TOKYO (Commodity Online) : Isolated North Korea is desperate to earn some hard currency and look for rare earths in its borders with China.
According to North Korea's state-run Korean Central News Agency, the nation has discovered rare earth element deposits of about 20 million tons,
Analysts said the North Koreans are eager to dig into its rare earth elements in a fresh bid to obtain foreign currencies amid soaring prices of the minerals in the global market.
They added that China may hold the key to the fate of the country's attempt as it relies on Beijing to finance the development and production of rare earth elements.
As the competition among countries over rare earth elements, crucial to the manufacture of high-tech products, intensifies, Pyongyang is paying more attention to the global race to secure the minerals.
Two months before, the KCNA carried a report that North Korea is stepping up efforts to develop rare earth minerals.
The report said that mining and exploring are under way at several sites and that scientists are developing ways to use rare earth elements.

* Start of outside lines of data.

(* ===== verification/Wakeups.v ===== *)
(** * No wake-up is lost

    The invariant of the listener and the dispatcher of [Listener.v]
    ([accounted]): while a client listens, every unexpired event of a job it
    is subscribed to was sent to the subscriber, or something on the way will
    select it, or the job is left to the rescan.  The client's own work is
    finite ([work]) and it never blocks itself, so it always comes to rest with
    every event sent or left to the rescan ([wakeups_are_not_lost]). *)

From Stdlib Require Import ZArith Lia.
From stdpp Require Import base gmap strings list.
From S2P Require Import Prelude Openai Store StoreOps Query Events Listener.
Local Open Scope string_scope.
Local Open Scope Z_scope.

Lemma steps_app l1 l2 s : steps (app l1 l2) s = steps l1 s ≫= steps l2.
Proof. revert s. induction l1 as [|a l1 IH]; intros s; cbn; [done|]. by destruct (step a s). Qed.
(** Every run of the listeners and dispatchers is a run of the deliveries. *)
Lemma lsteps_refine l s s' : lsteps l s = Some s' → ∃ acts, steps acts (ls_base s) = Some (ls_base s').
Proof.
  revert s. induction l as [|a l IH]; intros s; cbn; [intros [= <-]; by exists []|].
  destruct (lstep a s) as [s1|] eqn:Ha; [|done]. intros Hs.
  destruct (lstep_refines _ _ _ Ha) as [l1 H1], (IH _ Hs) as [l2 H2]. exists (app l1 l2). by rewrite steps_app, H1.
Qed.
Lemma lsteps_app l1 l2 s : lsteps (app l1 l2) s = lsteps l1 s ≫= lsteps l2.
Proof. revert s. induction l1 as [|a l1 IH]; intros s; cbn; [done|]. by destruct (lstep a s). Qed.

(** ** What is on its way to a subscriber *)
Definition means (payload job : string) : Prop := payload = "" ∨ payload = job.
Inductive signalled (cl : Client) (job : string) : Prop :=
| sig_attached w : l_conn (c_listener cl) = Attached w → signalled cl job
| sig_rescan : c_rescanNow cl = true → signalled cl job
| sig_left : job ∈ c_left cl → signalled cl job
| sig_todo : job ∈ c_todo cl → signalled cl job
| sig_wire w p : l_conn (c_listener cl) = Listening w → p ∈ w → means p job → signalled cl job
| sig_wake q p : wake_queue cl = Some q → p ∈ q → means p job → signalled cl job.
Definition call_for (job : string) (sub : nat) (k : Call) : Prop :=
  match k with Calling j => j = job | Locking j x => j = job ∧ x = sub end.
Definition holds (kr : Z * EventRow) (g : Stage) : Prop :=
  match g with Room _ => True | Drained es => kr ∈ es | Accepted _ => False end.
Definition called (calls : gmap nat (nat * Call)) (c : nat) (job : string) (sub : nat) : Prop :=
  ∃ t k, calls !! t = Some (c, k) ∧ call_for job sub k.
Definition selecting (run : gmap nat Delivery) (c : nat) (job : string) (sub : nat) (kr : Z * EventRow) : Prop :=
  ∃ t d, run !! t = Some d ∧ dl_client d = c ∧ dl_job d = job ∧ dl_sub d = sub ∧ holds kr (dl_stage d).

(** The client's connection listens and its dispatcher runs. *)
Definition live (cl : Client) : Prop :=
  match l_conn (c_listener cl) with Attached _ | Listening _ => True | _ => False end ∧ is_Some (wake_queue cl).
(** An unexpired row of a job that a listening client is subscribed to. *)
Record due (s : LSys) (c : nat) (cl : Client) (job : string) (sub : nat) (u : eventSub) (kr : Z * EventRow) : Prop := {
  due_client : ls_clients s !! c = Some cl;
  due_live : live cl;
  due_sub : sy_subs (ls_base s) !! (c, job) = Some sub;
  due_chan : sy_chans (ls_base s) !! sub = Some u;
  due_row : et_rows (sy_table (ls_base s)) !! kr.1 = Some kr.2;
  due_job : ev_job kr.2 = job;
  due_fresh : epoch_seconds (ls_clock s) < ev_expires kr.2 }.
Definition accounted (s : LSys) : Prop :=
  ∀ c cl job sub u kr, due s c cl job sub u kr →
    kr ∈ sub_sent u ∨ signalled cl job ∨ called (ls_calls s) c job sub ∨ selecting (sy_run (ls_base s)) c job sub kr.

Lemma elem_jobs c job s : job ∈ jobs_of c s ↔ is_Some (sy_subs (ls_base s) !! (c, job)).
Proof.
  unfold jobs_of. rewrite elem_of_map. split.
  - intros ([c' j] & -> & Hj). apply elem_of_filter in Hj as [<- Hj]. by apply elem_of_dom.
  - intros H. exists (c, job). split; [done|]. apply elem_of_filter. split; [done|]. by apply elem_of_dom.
Qed.
Lemma means_aims p job jobs : means p job → job ∈ jobs → job ∈ aims p jobs.
Proof. unfold aims. intros [->| ->] Hj; case_bool_decide; set_solver. Qed.
Lemma signalled_left cl X job : (job ∈ c_left cl → job ∈ X) → signalled cl job → signalled (set_left X cl) job.
Proof. intros HX [w|?|?|?|w p|q p]; eauto using signalled. Qed.
Lemma live_left cl X : live (set_left X cl) ↔ live cl.
Proof. done. Qed.
Lemma epoch_mono a b : a ≤ b → epoch_seconds a ≤ epoch_seconds b.
Proof. intros H. unfold epoch_seconds. apply Z.div_le_mono; lia. Qed.

(** ** Frames *)

(** One client moves and calls are only added. *)
Lemma accounted_client c cl cl' m s :
  accounted s → ls_clients s !! c = Some cl → (∀ t x, ls_calls s !! t = Some x → m !! t = Some x) →
  (∀ job, job ∈ jobs_of c s → live cl' →
     signalled cl' job ∨ (live cl ∧ (signalled cl job → signalled cl' job ∨ ∃ t, m !! t = Some (c, Calling job)))) →
  accounted (update c cl' (with_calls m s)).
Proof.
  intros Ha Hc Hm Hs c1 cl1 job sub u kr [H1 H2 H3 H4 H5 H6 H7]; cbn in *.
  assert (∀ c j sub, called (ls_calls s) c j sub → called m c j sub) as Hcl.
  { intros ? ? ? (t & k & Ht & Hk). exists t, k. eauto. }
  rewrite lookup_insert in H1. case_decide; simplify_eq.
  - destruct (Hs (ev_job kr.2)) as [?|[Hl Hsig]]; [apply elem_jobs; eauto|done|by eauto|].
    destruct (Ha c1 cl (ev_job kr.2) sub u kr) as [?|[[?|(t & Ht)]%Hsig|[?|?]]]; eauto; [by constructor|].
    right; right; left. by exists t, (Calling (ev_job kr.2)).
  - destruct (Ha c1 cl1 (ev_job kr.2) sub u kr) as [?|[?|[?|?]]]; eauto. by constructor.
Qed.
(** The clients stay; what remains due was due, and deliveries still hold
    what they held. *)
Lemma accounted_base b s now :
  accounted s → ls_clock s ≤ now →
  (∀ k x, sy_subs b !! k = Some x → sy_subs (ls_base s) !! k = Some x) →
  (∀ x u', sy_chans b !! x = Some u' → ∃ u, sy_chans (ls_base s) !! x = Some u ∧ sub_sent u = sub_sent u') →
  (∀ id r, et_rows (sy_table b) !! id = Some r → et_rows (sy_table (ls_base s)) !! id = Some r) →
  (∀ t d, sy_run (ls_base s) !! t = Some d → sy_run b !! t = Some d ∨ ∃ ids, dl_stage d = Accepted ids) →
  accounted (with_base b (with_clock now s)).
Proof.
  intros Ha Hn Hs Hc Ht Hr c cl job sub u kr [H1 H2 H3 H4 H5 H6 H7]; cbn in *.
  destruct (Hc _ _ H4) as (u0 & Hu0 & <-). pose proof (epoch_mono _ _ Hn).
  destruct (Ha c cl job sub u0 kr) as [?|[?|[?|(t & d & Hd & ? & ? & ? & Hh)]]]; eauto.
  - constructor; eauto. lia.
  - destruct (Hr _ _ Hd) as [?|[ids Hi]]; [|by rewrite Hi in Hh]. right; right; right. by exists t, d.
Qed.
(** Recording that a job is left to the rescan. *)
Lemma accounted_left b c job s : accounted s → accounted (leave_behind b c job s).
Proof.
  intros Ha c1 cl1 j sub u kr. unfold leave_behind. destruct b; [|apply Ha].
  intros [H1 H2 H3 H4 H5 H6 H7]; cbn in *. rewrite lookup_alter in H1.
  case_decide; [|by destruct (Ha c1 cl1 j sub u kr) as [?|[?|[?|?]]]; eauto; constructor].
  subst. destruct (ls_clients s !! c1) as [cl|] eqn:Hc; [|done]. injection H1 as <-.
  destruct (Ha c1 cl (ev_job kr.2) sub u kr) as [?|[?|[?|?]]]; eauto; [by constructor|].
  right; left. apply signalled_left; [set_solver|done].
Qed.

(** ** Steps of the listener and of the dispatcher's select *)
Lemma wake_queue_deliver p k cl :
  wake_queue (on_listener (λ l, deliver_payload p (set_conn k l)) cl) = offer p <$> wake_queue cl.
Proof. unfold wake_queue. cbn. destruct (c_wake cl) as [id|]; [|done]. cbn. by rewrite lookup_fmap. Qed.

(** [cl'] is listening after [cl] with every signal of [cl] kept, or tells the
    dispatcher to visit every job. *)
Definition keeps (jobs : gset string) (cl cl' : Client) : Prop :=
  ∀ job, job ∈ jobs → live cl' → signalled cl' job ∨ (live cl ∧ (signalled cl job → signalled cl' job)).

It also said that North Korea's leader Kim Jong Il is paying great attention to the rare earth project.
The reports come after there was little coverage of the subject since July 2009, when Kim reportedly visited a reprocessing plant in Hamhung, a city along the east coast, to stress a need to produce more rare earth elements.
South Korean watchers of the North cited soaring prices in the global market and the North's relatively rich reserves against the backdrop of Pyongyang's recent move.
Analysts said North Korea has yet to begin full exploration and purity and feasibility studies.
The North built the rare earth reprocessing plant in Hamhung around 1990 and its exports of rare metals to China stood at $16 million (about 1.27 billion yen) in 2009.
According to South Korea's National Statistical Office, the potential value for key mineral deposits in North Korea is put at 6,984 trillion won in the base year of 2008.